→ **Activity**: From the first line to the last, transcribe the data exactly.

→ **Raw data**:
(** * Session management of the admin dashboard

    A shallow embedding of the client-side authentication code:

    - [lib/auth.ts]  (class [AuthService]: the Session Manager and the
      Token Store on top of js-cookie),
    - [lib/api.ts]   (the axios instance with its two interceptors),
    - [contexts/AuthContext.tsx] (the [AuthProvider]: bootstrap, login,
      register, logout, updateProfile).

    together with the guard that the pages put on the context value.

    JavaScript strings are sequences of UTF-16 code units.  The cookie jar
    is a finite map from cookie names to values, which is the contract of
    js-cookie's [get], [set] and [remove]; [set] passes the value through
    [encodeURIComponent], which throws a [URIError] on a string that is not
    well-formed UTF-16, and writes nothing then.  What the browser itself
    may refuse to keep (a cookie over its size limit, say) is outside of
    the model.  [JSON.stringify] and [JSON.parse] follow ECMA-262.  Every
    answer of the backend is an explicit argument of the operation that
    awaits it, and a successful answer carries a body of the type the
    source declares for it.  Operations run one at a time.  A click on a
    page is its handler followed by the effects that React runs on the
    render that follows. *)

From Stdlib Require Import NArith ZArith Lia List String Ascii Bool DecimalString.
From stdpp Require Import base option list gmap strings.
Import ListNotations.

Set Warnings "-register-all".

(** ** JavaScript strings *)

(** A string value: its UTF-16 code units. *)
Abbreviation jstr := (list N) (only parsing).

(** The code units of an ASCII literal of the source. *)
Definition js (s : string) : jstr :=
  map N_of_ascii (list_ascii_of_string s).

(** Every element is a 16-bit code unit. *)
Definition wf_str (s : jstr) : Prop := Forall (fun c => (c < 65536)%N) s.

Module Json.

Local Open Scope N_scope.

(** ** JSON values

    What [JSON.parse] can return.  A number keeps the text of its literal:
    the conversion to an IEEE double is not reproduced, only what the code
    observes of a parsed number (whether it is zero).  An object is the list
    of its own properties in creation order; JavaScript enumerates names
    that are array indices before the others, and no name in the source is
    one. *)
Inductive json : Type :=
  | JNull
  | JBool (b : bool)
  | JNum (literal : jstr)
  | JStr (s : jstr)
  | JArr (items : list json)
  | JObj (props : list (jstr * json)).

(** [o[k]] for an own property. *)
Fixpoint obj_get (k : jstr) (props : list (jstr * json)) : option json :=
  match props with
  | [] => None
  | (k', v) :: rest => if decide (k = k') then Some v else obj_get k rest
  end.

(** [o[k] = v]: an existing property keeps its place, a new one goes last. *)
Fixpoint obj_set (k : jstr) (v : json) (props : list (jstr * json))
  : list (jstr * json) :=
  match props with
  | [] => [(k, v)]
  | (k', v') :: rest =>
      if decide (k = k') then (k', v) :: rest else (k', v') :: obj_set k v rest
  end.

(** *** Characters *)

Definition is_ws (c : N) : bool :=
  (c =? 9) || (c =? 10) || (c =? 13) || (c =? 32).

Definition is_digit (c : N) : bool := (48 <=? c) && (c <=? 57).

Definition is_high (c : N) : bool := (0xD800 <=? c) && (c <=? 0xDBFF).
Definition is_low (c : N) : bool := (0xDC00 <=? c) && (c <=? 0xDFFF).

(** *** Truthiness *)

Fixpoint span_digits (s : jstr) : jstr * jstr :=
  match s with
  | c :: r =>
      if is_digit c
      then let '(d, r') := span_digits r in (c :: d, r')
      else ([], s)
  | [] => ([], [])
  end.
Lemma argsort_loop n : forall start acc,
  StronglySorted (stable_lt v) acc -> acc ≡ₚ seq 0 start ->
  let r := fold_left (fun acc i => Np.insert_index v i acc) (seq start n) acc in
  StronglySorted (stable_lt v) r /\ r ≡ₚ seq 0 (start + n).
Proof.
  induction n as [|n IH]; intros start acc Hs Hp; simpl.
  - by rewrite Nat.add_0_r.
  - replace (start + S n)%nat with (S start + n)%nat by lia. apply IH.
    + apply insert_index_sorted; [done |].
      rewrite Hp. apply Forall_forall. intros j Hj%elem_of_seq. lia.
    + rewrite insert_index_perm, Hp, seq_S. simpl.
      by rewrite Permutation_cons_append.
Qed.

Lemma argsort_sorted : StronglySorted (stable_lt v) (Np.argsort v).
Proof. apply (argsort_loop (length v) 0%nat []); [constructor | done]. Qed.

Lemma argsort_perm : Np.argsort v ≡ₚ seq 0 (length v).
Proof. apply (argsort_loop (length v) 0%nat []); [constructor | done]. Qed.
End Argsort.

Lemma StronglySorted_lookup {A} (R : relation A) (l : list A) a b x y :
  StronglySorted R l -> a < b -> l !! a = Some x -> l !! b = Some y -> R x y.
Proof.
  intros Hs. revert a b. induction Hs as [|z l Hl IH Hz]; intros a b Hab Ha Hb; [done |].
  destruct b as [|b]; [lia |]. destruct a as [|a]; simpl in *.
  - injection Ha as <-. eapply Forall_forall; [exact Hz |].
    apply list_elem_of_lookup. eauto.
  - apply (IH a b); [lia | done..].
Qed.

Section Reorder.
Local Open Scope Q_scope.
Variable v : list Q.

→ **Written answer**:
(** * Session management of the admin dashboard

    A shallow embedding of the client-side authentication code:

    - [lib/auth.ts]  (class [AuthService]: the Session Manager and the
      Token Store on top of js-cookie),
    - [lib/api.ts]   (the axios instance with its two interceptors),
    - [contexts/AuthContext.tsx] (the [AuthProvider]: bootstrap, login,
      register, logout, updateProfile).

    together with the guard that the pages put on the context value.

    JavaScript strings are sequences of UTF-16 code units.  The cookie jar
    is a finite map from cookie names to values, which is the contract of
    js-cookie's [get], [set] and [remove]; [set] passes the value through
    [encodeURIComponent], which throws a [URIError] on a string that is not
    well-formed UTF-16, and writes nothing then.  What the browser itself
    may refuse to keep (a cookie over its size limit, say) is outside of
    the model.  [JSON.stringify] and [JSON.parse] follow ECMA-262.  Every
    answer of the backend is an explicit argument of the operation that
    awaits it, and a successful answer carries a body of the type the
    source declares for it.  Operations run one at a time.  A click on a
    page is its handler followed by the effects that React runs on the
    render that follows. *)

From Stdlib Require Import NArith ZArith Lia List String Ascii Bool DecimalString.
From stdpp Require Import base option list gmap strings.
Import ListNotations.

Set Warnings "-register-all".

(** ** JavaScript strings *)

(** A string value: its UTF-16 code units. *)
Abbreviation jstr := (list N) (only parsing).

(** The code units of an ASCII literal of the source. *)
Definition js (s : string) : jstr :=
  map N_of_ascii (list_ascii_of_string s).

(** Every element is a 16-bit code unit. *)
Definition wf_str (s : jstr) : Prop := Forall (fun c => (c < 65536)%N) s.

Module Json.

Local Open Scope N_scope.

(** ** JSON values

    What [JSON.parse] can return.  A number keeps the text of its literal:
    the conversion to an IEEE double is not reproduced, only what the code
    observes of a parsed number (whether it is zero).  An object is the list
    of its own properties in creation order; JavaScript enumerates names
    that are array indices before the others, and no name in the source is
    one. *)
Inductive json : Type :=
  | JNull
  | JBool (b : bool)
  | JNum (literal : jstr)
  | JStr (s : jstr)
  | JArr (items : list json)
  | JObj (props : list (jstr * json)).

(** [o[k]] for an own property. *)
Fixpoint obj_get (k : jstr) (props : list (jstr * json)) : option json :=
  match props with
  | [] => None
  | (k', v) :: rest => if decide (k = k') then Some v else obj_get k rest
  end.

(** [o[k] = v]: an existing property keeps its place, a new one goes last. *)
Fixpoint obj_set (k : jstr) (v : json) (props : list (jstr * json))
  : list (jstr * json) :=
  match props with
  | [] => [(k, v)]
  | (k', v') :: rest =>
      if decide (k = k') then (k', v) :: rest else (k', v') :: obj_set k v rest
  end.

(** *** Characters *)

Definition is_ws (c : N) : bool :=
  (c =? 9) || (c =? 10) || (c =? 13) || (c =? 32).

Definition is_digit (c : N) : bool := (48 <=? c) && (c <=? 57).

Definition is_high (c : N) : bool := (0xD800 <=? c) && (c <=? 0xDBFF).
Definition is_low (c : N) : bool := (0xDC00 <=? c) && (c <=? 0xDFFF).

(** *** Truthiness *)

Fixpoint span_digits (s : jstr) : jstr * jstr :=
  match s with
  | c :: r =>
      if is_digit c
      then let '(d, r') := span_digits r in (c :: d, r')
      else ([], s)
  | [] => ([], [])
  end.
Lemma argsort_loop n : forall start acc,
  StronglySorted (stable_lt v) acc -> acc ≡ₚ seq 0 start ->
  let r := fold_left (fun acc i => Np.insert_index v i acc) (seq start n) acc in
  StronglySorted (stable_lt v) r /\ r ≡ₚ seq 0 (start + n).
Proof.
  induction n as [|n IH]; intros start acc Hs Hp; simpl.
  - by rewrite Nat.add_0_r.
  - replace (start + S n)%nat with (S start + n)%nat by lia. apply IH.
    + apply insert_index_sorted; [done |].
      rewrite Hp. apply Forall_forall. intros j Hj%elem_of_seq. lia.
    + rewrite insert_index_perm, Hp, seq_S. simpl.
      by rewrite Permutation_cons_append.
Qed.

Lemma argsort_sorted : StronglySorted (stable_lt v) (Np.argsort v).
Proof. apply (argsort_loop (length v) 0%nat []); [constructor | done]. Qed.

Lemma argsort_perm : Np.argsort v ≡ₚ seq 0 (length v).
Proof. apply (argsort_loop (length v) 0%nat []); [constructor | done]. Qed.
End Argsort.

Lemma StronglySorted_lookup {A} (R : relation A) (l : list A) a b x y :
  StronglySorted R l -> a < b -> l !! a = Some x -> l !! b = Some y -> R x y.
Proof.
  intros Hs. revert a b. induction Hs as [|z l Hl IH Hz]; intros a b Hab Ha Hb; [done |].
  destruct b as [|b]; [lia |]. destruct a as [|a]; simpl in *.
  - injection Ha as <-. eapply Forall_forall; [exact Hz |].
    apply list_elem_of_lookup. eauto.
  - apply (IH a b); [lia | done..].
Qed.

Section Reorder.
Local Open Scope Q_scope.
Variable v : list Q.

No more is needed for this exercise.